By Annys Shin
Washington Post Staff Writer
Friday, October 5, 2007
The acting chairman of the Consumer Product Safety Commission yesterday sided with business groups in opposing a Senate proposal that would make it easier for the agency to disclose potential product hazards.
Consumer advocates have long sought to change a provision of the Consumer Product Safety Act that they say prevents the agency from alerting the public about dangerous products.
But the acting chairwoman of the CPSC, Nancy A. Nord, said amending the law would be "counterproductive" because it would discourage companies from coming forward with problems.
Nord's position sparked criticism from one of her predecessors. "She thinks it's the industry product safety commission," said Ann Brown, CPSC chairman under President Bill Clinton. The current law "stands in the way of consumers getting prompt information, and it should be amended and changed."
Nord made her remarks at a Senate Commerce subcommittee hearing on a bill to overhaul the agency. Introduced by Sen. Mark Pryor (D-Ark.), who chairs the consumer products subcommittee, it was drafted in response to this summer's recalls of millions of Chinese-made toys that focused attention on the CPSC's outdated testing facility -- a former Nike missile test site in Gaithersburg -- and shrinking staff. The agency has lost 15 percent of its workforce since 2004 and employs one full-time toy tester.
"Let's face it, our consumer product safety system is busted and in need of major reform," Sen. Richard J. Durbin (D-Ill.) said.
"I don't expect this overburdened agency to protect us," Pryor said.
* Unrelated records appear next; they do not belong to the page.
(* ===== verification/ContractCodec.v ===== *)
(** The activity wire codec: the [Serialize] and [Deserialize] impls and
    [encode_*]/[decode_*] of src/src/activity/contract.rs.

    A [serde] visitor's loop over [next_key]/[next_value] is a left fold of one
    entry at a time over the object's entries; the locals it fills are a record
    of slots.  Every error a visitor can return is the fixed [json_error]. *)

From S2P Require Import Prelude Json Contract.

(** [while let Some(entry) = ... { step?; }] *)
Fixpoint fold_ok {E A B : Type} (f : A -> B -> result E A) (a : A) (l : list B) : result E A :=
  match l with
  | [] => Ok a
  | b :: rest => let! a' := f a b in fold_ok f a' rest
  end.

Definition set_once {A : Type} (slot value : option A) : result string (option A) :=
  match slot with
  | Some _ => Err json_error
  | None => let! v := ok_or value json_error in Ok (Some v)
  end.

Definition to_option {E A : Type} (r : result E A) : option A :=
  match r with
  | Ok a => Some a
  | Err _ => None
  end.

(** [deserializer.deserialize_map(visitor)]: anything but an object is refused. *)
Definition deserialize_map {A : Type} (visit : list (string * Json) -> result string A)
    (j : Json) : result string A :=
  match j with
  | JObj entries => visit entries
  | _ => Err json_error
  end.

Definition de_operation (j : Json) : option ActivityOperation := de_string j ≫= operation_of_wire.
Definition de_state (j : Json) : option ActivityState := de_string j ≫= state_of_wire.

(** * ActivitySummary *)

Record SummarySlots : Type := mkSummarySlots {
  ss_kind : option string;
  ss_error : option string;
  ss_remote : option string;
  ss_reason : option string;
  ss_result : option string;
  ss_phase : option string;
}.

Definition SummarySlots_init : SummarySlots := mkSummarySlots None None None None None None.

(** One round of the [while let Some(field)] loop. *)
Definition SummarySlots_entry (s : SummarySlots) (entry : string * Json) : result string SummarySlots :=
  let (field, value) := entry in
  match match_str field
    [ ("kind",
      let! x := set_once (ss_kind s) (de_string value) in
      Ok (mkSummarySlots x (ss_error s) (ss_remote s) (ss_reason s) (ss_result s) (ss_phase s)))
    ; ("error",
      let! x := set_once (ss_error s) (de_string value) in
      Ok (mkSummarySlots (ss_kind s) x (ss_remote s) (ss_reason s) (ss_result s) (ss_phase s)))
    ; ("remote",
      let! x := set_once (ss_remote s) (de_string value) in
      Ok (mkSummarySlots (ss_kind s) (ss_error s) x (ss_reason s) (ss_result s) (ss_phase s)))
    ; ("reason",
      let! x := set_once (ss_reason s) (de_string value) in
      Ok (mkSummarySlots (ss_kind s) (ss_error s) (ss_remote s) x (ss_result s) (ss_phase s)))
    ; ("result",
      let! x := set_once (ss_result s) (de_string value) in
      Ok (mkSummarySlots (ss_kind s) (ss_error s) (ss_remote s) (ss_reason s) x (ss_phase s)))
    ; ("phase",
      let! x := set_once (ss_phase s) (de_string value) in
      Ok (mkSummarySlots (ss_kind s) (ss_error s) (ss_remote s) (ss_reason s) (ss_result s) x)) ] with
  | Some r => r
  | None => Err json_error
  end.

(** Which fields have been met. *)
Definition SummarySlots_set (s : SummarySlots) (key : string) : bool :=
  default false (match_str key
    [ ("kind", is_some (ss_kind s))
    ; ("error", is_some (ss_error s))
    ; ("remote", is_some (ss_remote s))
    ; ("reason", is_some (ss_reason s))
    ; ("result", is_some (ss_result s))
    ; ("phase", is_some (ss_phase s)) ]).

Definition SummarySlots_fields : list string :=
  [ "kind"; "error"; "remote"; "reason"; "result"; "phase" ].

Definition summary_of_slots (s : SummarySlots) : result string ActivitySummary :=
  let none := is_none in
  let! kind := ok_or (ss_kind s) json_error in
  let error := ss_error s in let remote := ss_remote s in let reason := ss_reason s in
  let result := ss_result s in let phase := ss_phase s in
  if String.eqb kind "empty"
     && none error && none remote && none reason && none result && none phase
  then Ok Summary_Empty
  else if String.eqb kind "failure"
     && is_some error && none remote && none reason && none result && none phase
  then let! error := ok_or error json_error in
       let! kind := ok_or (error_kind_from_wire_name error) json_error in
       Ok (Summary_Failure kind)
  else if String.eqb kind "git"
     && none error && is_some remote && none reason && none result && none phase
  then let! remote := ok_or remote json_error in
       let! remote := ok_or (remote_of_wire remote) json_error in
       Ok (Summary_Git remote)
  else if String.eqb kind "cancellation"
     && none error && none remote && is_some reason && none result && none phase
  then let! reason := ok_or reason json_error in
       let! reason := ok_or (reason_from_wire_name reason) json_error in
       Ok (Summary_Cancellation reason)
  else if String.eqb kind "result"
     && none error && none remote && none reason && is_some result && none phase
  then let! result := ok_or result json_error in
       let! result := ok_or (result_from_wire_name result) json_error in
       Ok (Summary_Result result)
  else if String.eqb kind "upgrade_phase"
     && none error && none remote && none reason && none result && is_some phase
  then let! phase := ok_or phase json_error in
       let! phase := ok_or (phase_from_wire_name phase) json_error in
       Ok (Summary_UpgradePhase phase)
  else Err json_error.

Definition summary_visit_map (entries : list (string * Json)) : result string ActivitySummary :=
  let! s := fold_ok SummarySlots_entry SummarySlots_init entries in
  summary_of_slots s.

Definition de_summary (j : Json) : option ActivitySummary :=
  to_option (deserialize_map summary_visit_map j).

(** The derived [Serialize] with [tag = "kind"]. *)
Definition summary_to_json (s : ActivitySummary) : Json :=
  match s with
  | Summary_Empty => JObj [("kind", JStr "empty")]
  | Summary_Failure k =>
      JObj [("kind", JStr "failure"); ("error", JStr (error_kind_as_str k))]
  | Summary_Git r => JObj [("kind", JStr "git"); ("remote", JStr (remote_wire_name r))]
  | Summary_Cancellation r =>
      JObj [("kind", JStr "cancellation"); ("reason", JStr (reason_wire_name r))]
  | Summary_Result r => JObj [("kind", JStr "result"); ("result", JStr (result_wire_name r))]
  | Summary_UpgradePhase p =>
      JObj [("kind", JStr "upgrade_phase"); ("phase", JStr (phase_wire_name p))]
  end.

Section Codec.
Context `{UuidLib}.

(** * ActivityUpdate *)

Record UpdateSlots : Type := mkUpdateSlots {
  us_schema_version : option Z;
  us_operation_id : option Uuid;
  us_operation : option ActivityOperation;
  us_state : option ActivityState;
  us_duration_ms : option Z;
  us_duration_ms_seen : bool;
  us_summary : option ActivitySummary;
}.

Definition UpdateSlots_init : UpdateSlots := mkUpdateSlots None None None None None false None.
His bill would increase the agency's budget to $117 million from $62 million over five years and set aside $20 million to upgrade the testing facility. It seeks to strengthen the agency's enforcement powers by raising the cap on civil penalties from $1.83 million to $100 million and giving the agency more control over how recalls are conducted.
The bill would also ban lead from children's products, require children's products to be independently tested and make it illegal to sell a recalled product.
Retailers, manufacturers and consumer groups have called for more resources for the CPSC, and the toy industry last month asked Congress to require independent testing of toys. But the consensus on how to improve product safety ends there.
One of the most contentious provisions in Pryor's bill would let the CPSC disclose information about a potential product hazard if there is an imminent or substantial product hazard or if the agency believes a company has violated the Consumer Product Safety Act. Currently, manufacturers have to approve information the agency releases about their products and can challenge any disclosures in court.
Nord said if the agency cannot assure manufacturers of confidentiality, companies will be less likely to report problems, even though they are obligated to by law. "It will make it more difficult to obtain the useful information we need to assess risks," Nord told lawmakers.
Manufacturers agree with Nord. "A huge barrier would be placed in the way of manufacturer and retailer cooperation with the commission," said Joseph McGuire, president of the Association of Home Appliance Manufacturers.
Manufacturers also fear that without proper vetting, the CPSC could release inaccurate or misleading information, said McGuire, who was appearing on behalf of the National Association of Manufacturers. He blamed delays in releasing information to the public on the agency's outdated technology. "If their processes aren't improved, the problem won't improve," he said.
Nord and McGuire also took issue with raising the civil-penalty cap to $100 million. The agency seeks to impose civil penalties when companies fail to report defects in a timely manner or when they violate safety standards.
Nord said setting the limit for civil penalties too high would prompt companies, "out of an abundance of caution," to "overwhelm" the agency with consumer complaints, straining staff resources.
Manufacturers objected to the cap for different reasons, arguing that with so much money at stake, companies would be more likely to assume a "defensive posture."
"The real penalty to companies that violate standards or make defective products is the cost of the recall and the damage to their reputation, not the penalties," McGuire said.
Witnesses from the Consumer Federation of America and the U.S. Public Interest Research Group endorsed the legislation and called the changes long overdue.
Pryor urged all sides to make their case. "Now is the time," he said.